La periodista le pregunta si, en su opinión, el hecho de que fueran amigos del Nobel no opacaba su propia carrera intelectual. A lo que el escritor responde:

Sí, pero en el fondo siempre supimos que uno de nosotros tenía que surgir. Era una especie de pacto tácito. Por eso creo sinceramente que ellos aceptan que me haya tocado a mí, con gran satisfacción interna, porque piensan que a ellos también les corresponde parte del mérito.

Ese mérito, esa importancia del grupo de sus amigos de Barranquilla en su formación de escritor, la había encauzado el mismo Gabo en distintas entrevistas, de diferente manera.

Cuando estaba en Bogotá, estaba estudiando literatura de manera, digamos, abstracta a través de los libros, no había ninguna correspondencia entre lo que estaba leyendo y lo que había en la calle. En el momento en que bajaba a la esquina a tomarme un café, encontraba un mundo totalmente distinto. Cuando me fui para la Costa forzado por las circunstancias del 9 de abril, fue un descubrimiento total: que podía haber una correspondencia entre lo que estaba leyendo y lo que estaba viviendo y lo que había vivido siempre.

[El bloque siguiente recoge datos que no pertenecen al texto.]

(* ===== verification/TalkComplete.v ===== *)
(** The whole talk: the sequence of rounds, the exchange of the report and the
    theorem that the two ends complete and agree. *)

From S2P Require Import Prelude Bitops Errors Byteorder Layout ConfigData Usage Double Report Stage Thread Config ConfigSpec Conn Net NetSpec Talk TalkSpec TalkRounds.

(** ** The specification *)

(** The rounds of a talk, each with its number of packets and the duration of its
    stream; the messages they make in each direction. *)
Fixpoint sender_rounds_msgs (lat : Z) (rs : list (Z * Z)) : list ubwt_talk_payload_t :=
  match rs with
  | [] => []
  | (C, _) :: rs => m_negotiate C lat :: packets 0 (Z.to_nat C) ++ sender_rounds_msgs lat rs
  end.

Fixpoint receiver_rounds_msgs (cfg : ubwt_config) (rs : list (Z * Z)) : list ubwt_talk_payload_t :=
  match rs with
  | [] => []
  | (C, t) :: rs => m_start C :: m_end cfg t :: receiver_rounds_msgs cfg rs
  end.

Fixpoint last_round (rs : list (Z * Z)) : Z * Z :=
  match rs with
  | [] => (0, 0)
  | [r] => r
  | _ :: rs => last_round rs
  end.

(** What the worker decides on the state of the contexts after a stream, and what
    becomes of them between two rounds. *)
Section decisions.
Context (b : build) (cfg : ubwt_config) (rev : Z).

Definition count_of (x : shared) : Z := talk_ctx_count (talk_ctx rev (fst x)).

Definition restarts (tk : talk_shared) : bool :=
  if mt b then
    if truth (asynchronous cfg) then
      (im_weak (talk_straight tk) =? worker_count cfg / 2) || (im_weak (talk_reverse tk) =? worker_count cfg / 2)
    else im_weak (talk_ctx rev tk) =? worker_count cfg
  else truth (im_weak (talk_ctx rev tk)).

Definition again (x : shared) : bool := any_weak x && restarts (fst x).

Definition recounts (tk : talk_shared) : bool :=
  im_weak (talk_ctx rev tk) =? worker_count cfg / (1 + asynchronous cfg).

Definition recount : talk_shared -> talk_shared :=
  talk_ctx_update rev (fun c => c {{ talk_ctx_count := weak_count cfg (weak_time c) (talk_ctx_count c) }}).

(** The serial worker computes the new count. *)
Definition restarted (x : shared) : shared :=
  if mt b then
    let y := waited x in
    waited (if is_serial x && recounts (fst y) then on_talk recount y else y)
  else on_talk recount x.

(** The rounds that a sender goes through from the shared state [x], and a receiver:
    another follows when the worker decides to restart. *)
Inductive sender_session : shared -> list (Z * Z) -> Prop :=
| sender_last x C t :
    count_of x = C -> 0 < C < 1000000000 -> u64 t -> again (after_stream b cfg rev t x) = false ->
    sender_session x [(C, t)]
| sender_again x C t rs :
    count_of x = C -> 0 < C < 1000000000 -> u64 t -> again (after_stream b cfg rev t x) = true ->
    100 <= count_of (restarted (after_stream b cfg rev t x)) ->
    sender_session (restarted (after_stream b cfg rev t x)) rs ->
    sender_session x ((C, t) :: rs).
(** The last caller of the release closes the barrier: the next round begins. *)
Lemma step_close n ph g s s' i c :
  barrier_inv n ph g s -> callers s !! i = Some c -> at_place c = Closing ->
  worker_barrier_step i s = Some s' -> barrier_inv n Gather (S g) s'.
Proof.
  intros H Hc Hp Hs. unfold worker_barrier_step in Hs. rewrite Hc in Hs. simpl in Hs. rewrite Hp in Hs.
  pose proof (inv_callers _ _ _ _ H _ _ Hc) as Hok. unfold caller_ok in Hok. rewrite Hp in Hok.
  destruct ph; [done|]. destruct (mutex0 s) eqn:Hm0; [done|]. injection Hs as <-.
  pose proof (inv_owner _ _ _ _ _ (inv_mutex1 _ _ _ _ H) Hc ltac:(by rewrite Hp)) as Hm1.
  assert (wake Asleep0 Woken0 c = c) as Hwc by (unfold wake; by rewrite decide_False by congruence).
  destruct H as [Ht Hl Hcs Hwait Hser H0 H1 Hph]. destruct s as [tot cnt wt blk m0 m1 l]; simpl in *.
  destruct Hph as (_ & Hcw & Hlt & Hz). subst tot m0 m1.
  assert (wt = 0) as Hw0.
  { destruct (Z.eq_dec wt 0); [done|]. assert (Some i = None) by (apply Hz; lia). done. }
  set (l1 := map (wake Asleep0 Woken0) l).
  assert (l1 !! i = Some c) as Hc1 by (unfold l1; rewrite list_lookup_fmap, Hc; simpl; by rewrite Hwc).
  pose proof (owned_wake holds0 Asleep0 Woken0 _ _ eq_refl H0) as H0'.
  pose proof (owned_wake holds1 Asleep0 Woken0 _ _ eq_refl H1) as H1'. fold l1 in H0', H1'.
  assert (tally counted l1 = tally counted l) as Hcnt by (apply tally_wake; intros; by apply counted_wake).
  assert (tally serials l1 = g) as Hser1 by (rewrite <- Hser; apply tally_wake; intros; apply serials_wake).
  unfold return_from, broadcast, update. simpl. fold l1. rewrite (alter_const (departed true) _ _ _ Hc1).
  constructor; simpl.
  - done.
  - rewrite length_alter. unfold l1. by rewrite length_map.
  - intros j cj. rewrite list_lookup_alter. case_decide as Hj.
    + subst j. rewrite Hc1. simpl. intros [= <-]. unfold caller_ok. simpl. by destruct Hok as [-> ->].
    + unfold l1. rewrite list_lookup_fmap. destruct (l !! j) as [c0|] eqn:E; [|done]. intros [= <-].
      pose proof (Hcs _ _ E) as Hokj. pose proof (tally_elem counted _ _ _ E) as Hle.
      assert (at_place c0 <> Closing) as Hno.
      { intros Hcl. assert (Some i = Some j) by (apply H1; exists c0; by rewrite Hcl). congruence. }
      assert (counted c0 = 0%nat) as Hz0 by lia. unfold counted in Hz0. unfold caller_ok, wake in *.
      destruct (at_place c0) eqn:Ep; try done; case_decide; simpl; rewrite ?Ep; done.
  - pose proof (tally_alter counted (fun _ => departed true c) i _ _ Hc1) as E.
    assert (counted c = 0%nat) as E0 by (unfold counted; by rewrite Hp).
    cbv beta in E. change (counted (departed true c)) with 0%nat in E. lia.
  - pose proof (tally_alter serials (fun _ => departed true c) i _ _ Hc1) as E. simpl in E. lia.
  - apply (owned_alter _ None _ _ c); [done|done|]. unfold handover. simpl. by rewrite ?Hp.
  - apply (owned_alter _ (Some i) _ _ c); [done|done|]. unfold handover. simpl. by rewrite ?Hp.
  - split_and!; [done|done|]. split; [intros _; lia|done].
Qed.

Lemma step_inv n ph g s s' i :
  u32 n -> barrier_inv n ph g s -> worker_barrier_step i s = Some s' ->
  exists ph' g', barrier_inv n ph' g' s'.
Proof.
  intros Hn H Hs. destruct (callers s !! i) as [c|] eqn:Hc.
  2: { unfold worker_barrier_step in Hs. by rewrite Hc in Hs. }
  assert (worker_barrier_step i s = Some s') as Hs' by done.
  unfold worker_barrier_step in Hs'. rewrite Hc in Hs'. simpl in Hs'.
  destruct (at_place c) eqn:Hp; try done; clear Hs'.
  - exists ph, g. eapply step_enter; eauto.
  - exists ph, g. eapply step_enter; eauto.
  - exists ph, g. by eapply step_count.
  - exists ph, g. by eapply step_woken.
  - exists Release, g. by eapply step_open.
  - exists Gather, (S g). by eapply step_close.
Qed.

(** A caller that only changes its place, without a mutex. *)
Lemma goto_inv n ph g s i c p :
  barrier_inv n ph g s -> callers s !! i = Some c -> caller_ok ph g (moved p c) ->
  counted (moved p c) = counted c -> holds0 p = false -> holds0 (at_place c) = false ->
  holds1 p = false -> holds1 (at_place c) = false -> barrier_inv n ph g (goto i p s).
Proof.
  intros H Hc Hok Hcnt H0 H0' H1 H1'. pose proof (inv_phase _ _ _ _ H) as Hph.
  eapply (inv_move _ _ _ _ _ i c (moved p c)); [exact H|exact Hc|..]; destruct s; simpl in *.
  - by apply alter_const.
  - done.
  - done.
  - done.
  - rewrite Hcnt. lia.
  - unfold handover. simpl. by rewrite H0, H0'.
  - unfold handover. simpl. by rewrite H1, H1'.
  - by destruct ph.
Qed.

Para mí es una época de deslumbramiento total, es realmente un descubrimiento… ¡No de literatura! Sino de la literatura aplicada a la vida real, que al fin y al cabo es el gran problema de la literatura. De una literatura que realmente valga, aplicada a la vida real, a una realidad…

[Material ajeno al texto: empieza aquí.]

Lemma ready_moves c st i o t s s' :
  ready c s -> moves i o t s s' -> at_stage c st s' -> carries (cur s) (cur s') -> ready c s'.
Proof.
  intros [_ Hclk Hstart] M Hst [_ _ Hs]. destruct (moves_clock _ _ _ _ _ M) as [Hc Ht].
  constructor; [by eexists|by rewrite Hc|]. rewrite Hs, Hc, Ht.
  pose proof (clock_mono_le _ (k_tick s) (k_tick s + t) Hclk). lia.
Qed.

(** The result of a direction for one of the ends. *)
Record direction_done (c : ubwt_config) (rev : bool) (f : ubwt_report_collect_t) (i o : list Z) (t : nat)
    (s s' : thread) : Prop := {
  done_moves : moves i o t s s';
  done_ready : ready c s';
  done_carries : carries (cur s) (cur s');
  done_shows : shows_in rev f (report (cur s'));
  done_other : result_of (negb rev) (report (cur s')) = result_of (negb rev) (report (cur s))
}.
(* ===== verification/CrewAgree.v ===== *)
(** The decisions and the counts of the workers of one end: continuation of CrewSpec.v. *)

From S2P Require Import Prelude Bitops Errors Byteorder ConfigData Usage Double Report Stage Thread Config ConfigSpec Conn Net NetSpec Talk Process Crew CrewSpec.

Section agree.
Context (cfg : ubwt_config) (listens : bool).

(** ** Decisions *)

Definition weak_at (r : nat) (w : crew_worker) : bool :=
  match w_outcomes w !! r with Some (Some _) => true | _ => false end.

(** How many workers of a direction had a weak stream in round [r]. *)
Definition votes_at (r : nat) (d : bool) (l : list crew_worker) : Z :=
  headcount (fun w => eqb (w_rev w) d && weak_at r w) l.

(** The decision on round [r]: the streams are repeated if all those of a direction
    were weak - in asynchronous mode, of either direction. *)
Definition decided (r : nat) (rev : bool) (l : list crew_worker) : bool :=
  if async cfg then (votes_at r false l =? worker_count cfg / 2) || (votes_at r true l =? worker_count cfg / 2)
  else votes_at r rev l =? worker_count cfg.

Definition agreed (l : list crew_worker) : Prop :=
  forall w r v, w ∈ l -> w_decisions w !! r = Some v ->
    (forall x, x ∈ l -> (r < length (w_outcomes x))%nat) /\ v = decided r (w_rev w) l.

(** What a worker has marked stays: the new list has, at each place, a worker of the
    same direction with at least the same outcomes. *)
Definition grows (l l' : list crew_worker) : Prop :=
  Forall2 (fun w w' => w_rev w' = w_rev w /\ w_outcomes w `prefix_of` w_outcomes w') l l'.

Lemma grows_refl l : grows l l.
Proof. induction l; by constructor. Qed.

Lemma grows_insert l i w w' :
  l !! i = Some w -> w_rev w' = w_rev w -> w_outcomes w `prefix_of` w_outcomes w' -> grows l (<[i := w']> l).
Proof.
  revert i. induction l as [|x l IH]; intros [|i] Hi Hr Hp; try discriminate Hi; simpl.
  - injection Hi as ->. constructor; [done|apply grows_refl].
  - constructor; [done|by apply (IH i)].
Qed.

Lemma grows_member l l' w' : grows l l' -> w' ∈ l' ->
  exists w, w ∈ l /\ w_rev w' = w_rev w /\ w_outcomes w `prefix_of` w_outcomes w'.
Proof.
  intros Hg Hw. induction Hg as [|x x' l l' H _ IH]; [set_solver|]. apply elem_of_cons in Hw as [->|Hw].
  - exists x. set_solver.
  - destruct (IH Hw) as (y & ? & ?). exists y. set_solver.
Qed.

Lemma grows_votes l l' r d :
  grows l l' -> (forall x, x ∈ l -> (r < length (w_outcomes x))%nat) -> votes_at r d l' = votes_at r d l.
Proof.
  intros Hg Hall. unfold votes_at. induction Hg as [|x x' l l' [Hr Hp] _ IH]; [done|]. cbn [headcount].
  rewrite IH by set_solver. do 2 f_equal. rewrite Hr. f_equal. unfold weak_at. destruct Hp as [k ->].
  rewrite lookup_app_l; [done|]. apply Hall. set_solver.
Qed.

Lemma grows_decided l l' r d :
  grows l l' -> (forall x, x ∈ l -> (r < length (w_outcomes x))%nat) -> decided r d l' = decided r d l.
Proof. intros Hg Hall. unfold decided. by rewrite !(grows_votes l l' r) by done. Qed.

Lemma grows_length l l' r :
  grows l l' -> (forall x, x ∈ l -> (r < length (w_outcomes x))%nat) -> forall x, x ∈ l' -> (r < length (w_outcomes x))%nat.
Proof.
  intros Hg Hall x Hx. destruct (grows_member l l' x Hg Hx) as (w & Hw & _ & Hp). apply prefix_length in Hp.
  specialize (Hall w Hw). lia.
Qed.

Lemma grows_open l j k : grows l (imap (open_worker cfg listens j k) l).
Proof.
  apply Forall2_same_length_lookup. split; [by rewrite length_imap|]. intros i w w' Hw Hw'.
  rewrite list_lookup_imap, Hw in Hw'. injection Hw' as <-. rewrite open_worker_rev. split; [done|].
  unfold open_worker. by destruct (at_barrier cfg j w).
Qed.

Section step.
Context (dirs : list bool) (l : list crew_worker) (t : talk_shared).
Context (Hfits : fits cfg dirs) (Ht : together cfg listens dirs l) (Hco : counted t l) (Hag : agreed l).

(** A worker that decides: the others have marked their streams of the round, and the
    counters are the votes of the round. *)
Lemma deciding w x :
  w ∈ l -> w_place w = Result \/ w_place w = Restart -> x ∈ l ->
  length (w_outcomes x) = S (round w) /\ voted x = weak_at (round w) x.
Proof.
  intros Hw Hp Hx. destruct (member_ok cfg listens dirs l Ht x Hx) as [_ Hq Hr Ho _ _].
  pose proof (to_phase _ _ _ _ Ht w x Hw Hx) as Hph.
  assert (length (w_outcomes x) = S (round w) /\ voted x = weak_last x) as [Hlen ->].
  { unfold phase, round_barriers, voted in *. rewrite Ho.
    destruct Hp as [E|E]; rewrite E in Hph; destruct (async cfg), (w_place x); try lia; (split; [lia|done]). }
  split; [done|]. unfold weak_last, weak_at. rewrite last_lookup, Hlen. done.
Qed.

Lemma half_positive : async cfg = true -> 0 < worker_count cfg / 2.
Proof.
  intros Ha. pose proof (fits_half _ _ Hfits Ha false) as H0. pose proof (fits_half _ _ Hfits Ha true) as H1.
  pose proof (fits_some _ _ Hfits) as [Hpos _].
  assert (headcount (eqb false) dirs + headcount (eqb true) dirs = Z.of_nat (length dirs)) as E; [|lia].
  clear. induction dirs as [|[] ds IH]; cbn [headcount length]; [done|simpl in *; lia..].
Qed.

Lemma direction_of d : async cfg = true -> exists x, x ∈ l /\ w_rev x = d.
Proof.
  intros Ha. pose proof (half_positive Ha) as Hpos. rewrite <- (fits_half _ _ Hfits Ha d), <- (to_dirs _ _ _ _ Ht), headcount_map in Hpos.
  apply headcount_positive in Hpos as (x & Hx & E). exists x. split; [done|]. by apply eqb_prop in E.
Qed.

Lemma votes_round w d : w ∈ l -> w_place w = Result \/ w_place w = Restart -> votes d l = votes_at (round w) d l.
Proof. intros Hw Hp. apply headcount_ext. intros x Hx. by destruct (deciding w x Hw Hp Hx) as [_ ->]. Qed.

Lemma restart_decided w :
  w ∈ l -> w_place w = Restart -> needs_restart cfg (w_rev w) t = decided (round w) (w_rev w) l.
Proof.
  intros Hw Hp. destruct (co_votes _ _ Hco w Hw) as [Hv _]; [by rewrite Hp|]. unfold needs_restart, decided.
  fold (async cfg). rewrite <- !(votes_round w) by auto. destruct (async cfg) eqn:Ha; [|by rewrite Hv].
  destruct (direction_of false Ha) as (x & Hx & Ex), (direction_of true Ha) as (y & Hy & Ey).
  pose proof (Hv x Hx) as H1. pose proof (Hv y Hy) as H2. rewrite Ex in H1. rewrite Ey in H2. by rewrite H1, H2.
Qed.

Lemma result_decided w :
  w ∈ l -> w_place w = Result -> (0 <? talk_weak t) = false -> decided (round w) (w_rev w) l = false.
Proof.
  intros Hw Hp Hz. apply Z.ltb_ge in Hz. destruct (co_votes _ _ Hco w Hw) as [_ Hv]; [by rewrite Hp|].
  pose proof (votes_bound cfg listens dirs l false Hfits Ht). pose proof (votes_bound cfg listens dirs l true Hfits Ht).
  unfold decided. rewrite <- !(votes_round w) by auto. destruct (async cfg) eqn:Ha.
  - pose proof (half_positive Ha). apply orb_false_iff. lia.
  - pose proof (fits_count _ _ Hfits Ha). pose proof (fits_some _ _ Hfits).
    destruct (w_rev w); apply Z.eqb_neq; lia.
Qed.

… aquellos años febriles fueron los decisivos en mi formación de escritor. Eran unos tiempos raros en los que todo el mundo se ayudaba, de palabra o de obra, en la Barranquilla libre y liberal de los años 40.

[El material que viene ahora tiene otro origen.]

(* ===== verification/CurrentSafety.v ===== *)
(** Sequences of operations on the list of threads, and lookups that run while it
    changes.

    Whatever the threads do, as long as the system gives them new memory and new
    identifiers, no structure or task is used after it was freed or freed twice, no
    walk loops, and the list holds the threads that were created and not joined.
    A walk of a worker that looks for itself is not disturbed by insertions, whose stores
    happen between its reads.  Removals are not interleaved with walks here: [runtime_do]
    joins in the order of creation, when all workers are at their end. *)

From S2P Require Import Prelude Bitops Errors Byteorder Layout ConfigData Double Report Stage Thread Current CurrentSpec.

(** ** Operations *)

Inductive op :=
| Fork (self : Z) (task : loc) (c : option loc) (sock timeout now : Z)
| Update (self now : Z)
| RunningSet (self now : Z)
| RunningUnset (self now : Z)
| Exit (self now : Z)
| Join (self id : Z).

Definition run_op (o : op) (t : threads) : mem threads :=
  match o with
  | Fork self task c sock timeout now => current_fork self task c sock timeout now t
  | Update self now => current_update self now t
  | RunningSet self now => current_running_set self now t
  | RunningUnset self now => current_running_unset self now t
  | Exit self now => current_exit self now t
  | Join self id => current_join self id t
  end.

Fixpoint run_ops (os : list op) (t : threads) : mem threads :=
  match os with
  | [] => Val t
  | o :: os => t ← run_op o t; run_ops os t
  end.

Nos emborrachábamos hasta el amanecer, hablando de literatura…

Lo que era formidable es que esas borracheras que nos estábamos metiendo correspondían exactamente a lo que yo estaba leyendo, ahí no había ninguna grieta…

Entonces empecé a vivir y me daba cuenta exactamente de lo que estaba viviendo, qué tenía valor literario y qué no lo tenía, de todo lo que recordaba, de la infancia, de lo que me contaban, qué tenía valor literario y cómo había que expresarlo.

En un encuentro con Germán y Alfonso a fines de los ochenta en México, en razón de la grabación de My Macondo, un documental británico, Gabo le reitera a Alfonso lo que le había dicho en Roma, un 20 de julio anterior:

La parte más importante de mi vida fue la que pasé en Barranquilla con ustedes. A mí se me abrieron muchas ventanas. Yo de todos modos hubiera sido un escritor porque ésa era mi vocación, pero sin ustedes otra dirección hubiera tomado. Sin Barranquilla no hubiera sido Premio Nobel.

Recuerda Germán Vargas:

Precisamente en Estocolmo unos días después de la entrega del Premio Nobel de Literatura (adonde García Márquez nos había hecho invitar especialmente a Alfonso y a mí, y a la viuda de Álvaro Cepeda), nos convidó un día y dijo: “Ahora vamos a hacer únicamente una reunión para la gente de Barranquilla, los amigos míos de Barranquilla”. Éramos sólo Alfonso con su mujer, yo con la mía, la viuda de Álvaro, Gabito y Mercedes. […] Nos reunió en una suite de un hotel, distinto al hotel donde estaba alojado él oficialmente, y allí nos reunimos sin decirle a nadie, y pasamos todo un día hablando, recordando. Un día que yo llamo: dedicado a la nostalgia.